Analysis of changes in 6C10 and 3G11 expression on tolerant CD4 lymph node T cells. Vβ8.1 transgenic mice were tolerized by inoculating with Mls-1^a prior to days indicated, and expression of 6C10 and 3G11 on purified CD4 lymph node T cells was determined by flow cytometry, gating on CD4⁺ and TO-PRO-3⁻ cells. The percent of 6C10⁺ and 3G11^hi CD4 T cells is indicated by the number above the brackets. Representative flow cytometry profiles are shown.

Figure 2

6C10, but not 3G11, down-modulation on CD4 T cells is correlated with duration of tolerance to Mls-1^a. (Upper) Percent of 6C10⁺ (○) and 3G11^hi (•) CD4 T cells as determined by flow cytometry, on the days indicated after Mls-1^a inoculation (day 120 data not shown). (Lower) Proliferation of purified CD4 T cells in response to Mls-1^a in vitro. Results are expressed as stimulation indices of responses to CBA/J stimulators (day 0 T cells, which incorporated approximately 80,000 cpm) divided by responses to syngeneic CBA/Ca stimulators and represent averages ± SEM of four experiments.

Figure 3

Modulation of 6C10 and 3G11 expression on Mls-1^a reactive CD4 lymph node T cells from nontransgenic mice after administering Mls-1^a parallels changes in 6C10 and 3G11 expression in Vβ8.1 transgenic mice.
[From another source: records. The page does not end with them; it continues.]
(** * Universal-HRM: ownership, hand-off and audit trail of leads

    A shallow embedding of the server side of the lead workflow:
    - the tables of [shared/schema.ts] ([users], [leads], [lead_history],
      [notifications]) as lists of rows;
    - the storage layer [DatabaseStorage] (server/storage.ts) as statements
      over that store, in a state-and-exception monad in which every
      awaited storage call is one step that the store may reject;
    - the route handlers of [registerRoutes] (server/routes.ts):
      PUT /api/leads/:id, DELETE /api/leads/:id and
      POST /api/leads/:id/assign.

    Conventions.  A JS object used as a record of optional fields (the
    request body, the validated [updates], the argument of [.set(...)])
    is a [gmap string json]; an absent key is [undefined].  A nullable
    text column of a lead is a key of [lead_cols]; an absent key is SQL
    NULL.  The columns [walkinDate], [walkinTime], [registrationAmount]
    and [pendingAmount] are typed (date, time, decimal(10,2)): what the
    store makes of a string written to them, or that it refuses the
    string, is the store's own conversion, a parameter of the model
    ([cast]).  A statement the store rejects for a reason outside the
    tables (a lost connection) is a fault of the environment
    ([fault]). *)

From Stdlib Require Import ZArith Permutation Sorted Ascii Lia.
From stdpp Require Import base option list strings gmap fin_maps.
Fixpoint lossy_fuel (fuel : nat) (bs : list byte) : list byte :=
  match fuel, bs with
  | _, [] => []
  | O, _ :: _ => bs
  | S f, _ :: _ =>
      let '(ok, n) := utf8_next bs in
      (if ok then firstn n bs else replacement) ++ lossy_fuel f (skipn n bs)
  end.

(** [OsStr::to_str]: the string when the bytes are valid UTF-8. *)
Definition to_str (a : OsString) : option string :=
  if utf8_valid a then Some (string_of_list_byte a) else None.

(** [OsStr::to_string_lossy]: ill-formed sequences become U+FFFD. *)
Definition to_string_lossy (a : OsString) : string :=
  string_of_list_byte (lossy_fuel (length a) a).

(** [str::starts_with(char)] *)
Definition starts_with (s : string) (c : ascii) : bool :=
  match s with
  | EmptyString => false
  | String c0 _ => Ascii.eqb c0 c
  end.

(* ------------------------------------------------------------------ *)
(** ** Errors *)

Inductive ErrorKind :=
| BinaryExecError
| NoPlatform
| ParseToolSpecError (tool_spec : string)
(** an error raised by a collaborator outside this file (configuration
    read, staging directory, checkout), carried unchanged *)
| ExternalError (what : string).

Inductive Fallible (A : Type) :=
| Ok (a : A)
| Err (e : ErrorKind).
Arguments Ok {A} a.
Arguments Err {A} e.

(** Rust's [?] operator. *)
Definition bind {A B} (m : Fallible A) (k : A -> Fallible B) : Fallible B :=
  match m with
  | Ok a => k a
  | Err e => Err e
  end.

Notation "x <- m ;; k" := (bind m (fun x => k))
  (at level 61, m at next level, right associativity).

(* ------------------------------------------------------------------ *)
(** ** Tool specs ([crate::tool::Spec]) *)

Inductive VersionSpec :=
| Unspecified
| Request (req : string).

Inductive Spec :=
| Node (v : VersionSpec)
| Npm (v : VersionSpec)
| Yarn (v : VersionSpec)
| Package (name : string) (v : VersionSpec).

(** Position of the last ['@'] at an index greater than 0. *)
Fixpoint rindex_at (s : string) (pos : nat) : option nat :=
  match s with
  | EmptyString => None
  | String c rest =>
      match rindex_at rest (S pos) with
      | Some i => Some i
      | None => if Ascii.eqb c "@"%char && Nat.ltb 0 pos then Some pos else None
      end
  end.

(** Modelled from the spec: [Spec::try_from_str] (crate::tool, not under
    src/). "Recognizes the reserved names for the core tools; anything else
    becomes Package. Splits on the last @ that is not position 0 to separate
    name from version request; an absent or empty version request is
    normalized to unspecified. Fails with ParseError only on structurally
    invalid tokens (e.g., empty name)." *)
Definition Spec_try_from_str (tool_spec : string) : Fallible Spec :=
  let '(name, version) :=
    match rindex_at tool_spec 0 with
    | Some i => (substring 0 i tool_spec,
                 substring (S i) (String.length tool_spec - S i) tool_spec)
    | None => (tool_spec, EmptyString)
    end in
  let v := if String.eqb version "" then Unspecified else Request version in
  if String.eqb name "" then Err (ParseToolSpecError tool_spec)
  else if String.eqb name "node" then Ok (Node v)
  else if String.eqb name "npm" then Ok (Npm v)
  else if String.eqb name "yarn" then Ok (Yarn v)
  else Ok (Package name v).

(* ------------------------------------------------------------------ *)
(** ** [check_npm_install] *)

Inductive CommandArg :=
| GlobalAdd (tool : Spec)
| NotGlobalAdd.

(** [arg == "-g" || arg == "--global"] *)
Definition is_global_flag (arg : OsString) : bool :=
  os_eq arg "-g" || os_eq arg "--global".

(** The filter's predicate: flags are dropped, non-UTF-8 arguments kept. *)
Definition not_flag (arg : OsString) : bool :=
  match to_str arg with
  | Some s => negb (starts_with s "-"%char)
  | None => true
  end.

Definition is_install_alias (cmd : OsString) : bool :=
  os_eq cmd "install" || os_eq cmd "i" || os_eq cmd "add" || os_eq cmd "isntall".

Definition check_npm_install (args : list OsString) : CommandArg :=
  if negb (existsb is_global_flag args) then NotGlobalAdd
  else
    let filtered := filter not_flag args in
    match filtered with
    | cmd :: package :: _ =>
        if is_install_alias cmd then
          match Spec_try_from_str (to_string_lossy package) with
          | Ok tool => GlobalAdd tool
          | Err _ => NotGlobalAdd
          end
        else NotGlobalAdd
    | _ => NotGlobalAdd
    end.

Example check_install_lodash :
  check_npm_install [os "install"; os "-g"; os "lodash"]
  = GlobalAdd (Package "lodash" Unspecified).
Proof. reflexivity. Qed.

Example check_add_typescript :
  check_npm_install [os "-g"; os "add"; os "typescript@5.0.0"]
  = GlobalAdd (Package "typescript" (Request "5.0.0")).
Proof. reflexivity. Qed.

Example check_npm9 :
  check_npm_install [os "i"; os "-g"; os "npm@9"] = GlobalAdd (Npm (Request "9")).
Proof. reflexivity. Qed.

Example check_scoped :
  check_npm_install [os "i"; os "--global"; os "@scope/pkg@1"]
  = GlobalAdd (Package "@scope/pkg" (Request "1")).
Proof. reflexivity. Qed.

Example check_run_build :
  check_npm_install [os "run"; os "build"] = NotGlobalAdd.
Proof. reflexivity. Qed.

Example utf8_examples :
  utf8_valid [xc3; xa9] = true /\ utf8_valid [xc3] = false
  /\ utf8_valid [xed; xa0; x80] = false /\ utf8_valid [xf0; x9f; x98; x80] = true
  /\ lossy_fuel 3 [x61; xff; x62] = [x61; xef; xbf; xbd; x62].
Proof. vm_compute. repeat split. Qed.

(* ------------------------------------------------------------------ *)
(** ** Platforms ([crate::platform]) *)

Inductive Source := Default | Project | Binary | CommandLine.

Record Sourced (A : Type) := { value : A; source : Source }.
Arguments value {A} s.
Arguments source {A} s.

Definition with_default {A} (v : A) : Sourced A := {| value := v; source := Default |}.
Definition with_project {A} (v : A) : Sourced A := {| value := v; source := Project |}.

(** Versions of the pinned or default tools, as read from configuration. *)
Record PlatformSpec := {
  spec_node : string;
  spec_npm : option string;
  spec_yarn : option string
}.

Record Platform := {
  node : Sourced string;
  npm : option (Sourced string);
  yarn : option (Sourced string)
}.

(** Modelled from the spec: [PlatformSpec::as_default] (crate::platform, not
    under src/), the "default()-narrowed" platform: every version is tagged
    with the default source. *)
Definition as_default (p : PlatformSpec) : Platform :=
  {| node := with_default (spec_node p);
     npm := option_map with_default (spec_npm p);
     yarn := option_map with_default (spec_yarn p) |}.

Definition as_project (p : PlatformSpec) : Platform :=
  {| node := with_project (spec_node p);
     npm := option_map with_project (spec_npm p);
     yarn := option_map with_project (spec_yarn p) |}.

(** Modelled from the spec: [Session] (crate::session, not under src/). Its
    two queries are reads of persisted configuration that may fail; the
    record holds their outcomes. *)
Record Session := {
  project_platform : Fallible (option PlatformSpec);
  default_platform : Fallible (option PlatformSpec)
}.

(** Modelled from the spec: [Platform::current] (crate::platform, not under
    src/): "project-pinned platform if the working context has one, else
    falls back to default, else none". *)
Definition Platform_current (session : Session) : Fallible (option Platform) :=
  pp <- project_platform session ;;
  match pp with
  | Some p => Ok (Some (as_project p))
  | None =>
      dp <- default_platform session ;;
      Ok (option_map as_default dp)
  end.

(** Checked-out toolchain image. *)
Record Image := { image_platform : Platform }.

(** Outcomes of the file-system collaborators that [command] and
    [execution_context] call ([Platform::checkout], [Image::path],
    [System::path], and the staging of a package install). *)
Record Env := {
  env_staging : Fallible unit;
  env_checkout : Platform -> Fallible Image;
  env_image_path : Image -> Fallible OsString;
  env_system_path : Fallible OsString
}.

(* ------------------------------------------------------------------ *)
(** ** Executors ([super::executor]) *)

Module PackageManager.
Inductive t := Npm | Pnpm | Yarn.
End PackageManager.

Module ToolKind.
Inductive t := Node | Npm | Npx | Pnpm | Yarn.
End ToolKind.

Record ToolCommand := {
  tool_exe : string;
  tool_args : list OsString;
  tool_platform : option Platform;
  tool_kind : ToolKind.t
}.

Record PackageInstallCommand := {
  install_package : string;
  install_args : list OsString;
  install_platform : Platform;
  install_manager : PackageManager.t
}.

Record InternalInstallCommand := { internal_tool : Spec }.

Inductive Executor :=
| Tool (cmd : ToolCommand)
| PackageInstall (cmd : PackageInstallCommand)
| InternalInstall (cmd : InternalInstallCommand).

(** Modelled from the spec: [ToolCommand::new] (executor module, not under
    src/) bundles the executable name, the original arguments, the platform
    and the tool kind. *)
Definition ToolCommand_new (exe : string) (args : list OsString)
    (platform : option Platform) (kind : ToolKind.t) : ToolCommand :=
  {| tool_exe := exe; tool_args := args; tool_platform := platform; tool_kind := kind |}.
Nontransgenic CBA/CaH mice were inoculated with Mls-1^a prior to the day indicated and percent of Vβ6⁺ (□) and Vβ14⁺ (♦) T cells (Top); Vβ6⁺ and Vβ14⁺ T cells expressing 6C10 (Middle) and 3G11 (Bottom) determined by flow cytometry.

Figure 4

6C10⁻ CD4 lymph node T cells from Mls-1^a inoculated Vβ8.1 transgenic mice are found to be functionally anergic. CD4 T cells from tolerant mice were purified into 6C10 positive and negative populations by magnetic sorting and analyzed for 6C10, 3G11, and Vβ8.1 expression by flow cytometry (A), dose-dependent proliferation to anti-CD3 stimulation [uninoculated mice (□) and inoculated mice unsorted (⋄), purified 6C10⁻ (○), and 6C10⁺ (▵) (B), dose-dependent proliferation to CBA/J stimulators (legend as for B except inoculated unsorted is not shown) (C), and proliferative response to phorbol 12-myristate 13-acetate/ionomycin (D). Representative data from experiments repeated four times are shown.